The next twelve hours were a total surprise to Martha, consisting as they did of many things that were entirely unexpected. There was pain, sure enough, and she was well aware that might be the case. However, solutions to the pain were not as satisfactory as she had been led to believe by her sister and some friends. Having attempted gas and air and finding it about as effective as a paracetamol for a mastectomy, she moved on to pethidine (rubbish) and an epidural which worked brilliantly on one side and not on the other.
Flower turned into a blurry face that occasionally loomed up in front of her looking concerned and she followed instructions as if she was sleepwalking. She breathed when told to breathe, panted when told to pant and pushed when told to push and at 3.30 in the morning a great big bugger of a baby boy covered in blood and goo exited from her vagina and began to scream the place down. Stern midwife’s features softened, Flower cried and Martha let out a noise which was a mixture of extreme joy, hunger, sadness, exhaustion and amusement and then she slept.

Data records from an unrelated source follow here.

(** C35: Quickload refuses an empty image and one that does not fit below
    0x4000, and reports a short read, leaving the machine alone; otherwise
    the image is in memory from 0x0800 on, no other cell of memory nor the
    bank register has changed, and the processor is at the first byte, with
    its opcode fetched unless an interrupt is due.  The banks are those of a
    started machine ([banks_ok], an invariant of every access). *)
Theorem quickload_loads (s : St) length fread : banks_ok s -> 0 <= length ->
  (length = 0 \/ 0x3800 < length -> quickload_cb length fread s = Some (Some INVALIDLENGTH, s)) /\
  (0 < length <= 0x3800 -> Z.of_nat (List.length (fread length)) <> length ->
     quickload_cb length fread s = Some (Some UNSPECIFIED, s)) /\
  (0 < length <= 0x3800 -> Z.of_nat (List.length (fread length)) = length -> Forall is_u8 (fread length) ->
     exists s', quickload_cb length fread s = Some (None, s') /\ banks_ok s' /\ m_bank_set s' = m_bank_set s /\
       (forall c, cell_ok c -> contents s' c = loaded 0x0800 (fread length) s c) /\ m_board s' = m_board s /\
       pc_imported 0x0800 (nth 0 (fread length) 0) (interrupt_due (m_maincpu s)) (m_maincpu s')).
Proof.
  intros Hok Hlen. unfold quickload_cb. change (LOW_RAM_END - LOAD_ADDRESS) with 0x3800. split; [|split].
  - intros Hl. destruct (Z.eqb_spec length 0), (Z.ltb_spec 0x3800 length); try lia; done.
  - intros Hl Hs. destruct (Z.eqb_spec length 0), (Z.ltb_spec 0x3800 length); try lia. cbn [orb].
    by destruct (Z.eqb_spec (Z.of_nat (List.length (fread length))) length).
  - intros Hl Hs Hb. destruct (Z.eqb_spec length 0), (Z.ltb_spec 0x3800 length); try lia. cbn [orb].
    rewrite Hs, Z.eqb_refl. cbn [negb].
    destruct (load_bytes_ok (fread length) LOAD_ADDRESS s) as (s1 & -> & Hok1 & Er1 & Ecpu1 & Ebd1 & Ec1);
      [unfold LOAD_ADDRESS; lia|unfold LOAD_ADDRESS; lia|done|done|].
    destruct (set_pc_ok s1 LOAD_ADDRESS Hok1) as (s' & -> & Hok' & Er' & Ec' & Ebd' & Ecpu'); [unfold LOAD_ADDRESS; lia|].
    exists s'. split; [done|]. split; [done|]. split; [congruence|].
    split; [intros c Hc; rewrite Ec'; by apply Ec1|]. split; [congruence|].
    rewrite Ecpu1, Ec1 in Ecpu' by (split; unfold LOAD_ADDRESS; lia). cbn [loaded] in Ecpu'.
    unfold LOAD_ADDRESS in Ecpu'.
    destruct (Z.leb_spec 0x800 0x800), (Z.ltb_spec 0x800 (0x800 + Z.of_nat (List.length (fread length)))); try lia.
    exact Ecpu'.
Qed.
End Machine.

(** ** Witnesses *)

Definition powered_board : duart * world (option memdisk) :=
  (new_duart XR68C681 blank_duart, mk_world (new_sdcard None) false 0 0 0 [] [] zero false).

(** The ROM region holds, at each byte, the number of its bank. *)
Definition powered (b1 b2 : memory_bank) : rosco_6502 (option memdisk) :=
  mk_rosco_6502 (M6502.init false) powered_board (fun _ => 0) (fun _ => 0) (fun i => i / ROM_BANK_SIZE) b1 b2 0.

(** Two banks written at the same address. *)
Definition two_banks : list bus_op :=
  [BusWrite 0x0000 0x05; BusWrite 0x4000 0xaa; BusWrite 0x0001 0x16; BusWrite 0x4000 0xbb; BusRead 0xe000; BusWrite 0x0000 0x25].

Lemma banked_memory_witness : exists s s',
  machine_reset (machine_start (powered new_memory_bank new_memory_bank)) = Some s /\ bus_run two_banks s = Some s' /\
  program_read 0x4000 s' = Some (0xaa, s') /\ program_read 0xe000 s' = Some (2, s').
Proof.
  destruct (banked_memory (powered new_memory_bank new_memory_bank) two_banks eq_refl eq_refl) as (s & s' & E & E' & R).
  { repeat (apply Forall_cons_2; [split; by vm_compute|]). apply Forall_nil_2. }
  exists s, s'. split; [exact E|]. split; [exact E'|].
  destruct (spec_run two_banks _) as [reg mem] eqn:Es. destruct R as [_ R].
  assert (reg = 0x25) as -> by (apply (f_equal fst) in Es; exact (eq_sym Es)).
  assert (mem = (spec_run two_banks (0, contents (machine_start (powered new_memory_bank new_memory_bank)))).2) as ->
    by (by rewrite Es).
  split; (rewrite R; [vm_compute; reflexivity|split; by vm_compute|split; split; by vm_compute]).
Defined.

Some hours later a noise woke her and she looked up to see a line of people including Flower and Charlie, the Rev Brian and Pat, Sarah plus black eye and Billy, and Greasy Ted, the bugger’s dad.
Martha wasn’t sure who to start on first. They made her think of skittles in a bowling alley waiting for her to knock them down, in which case, inevitably. she started with her father.
‘What are you doing here?’ she said accusingly.
‘Well, I was in London for a conf—’ he began, when Pat cut him off and said, ‘Come on, Martha, did you really think we wouldn’t come to celebrate the birth of our daughter’s first child?’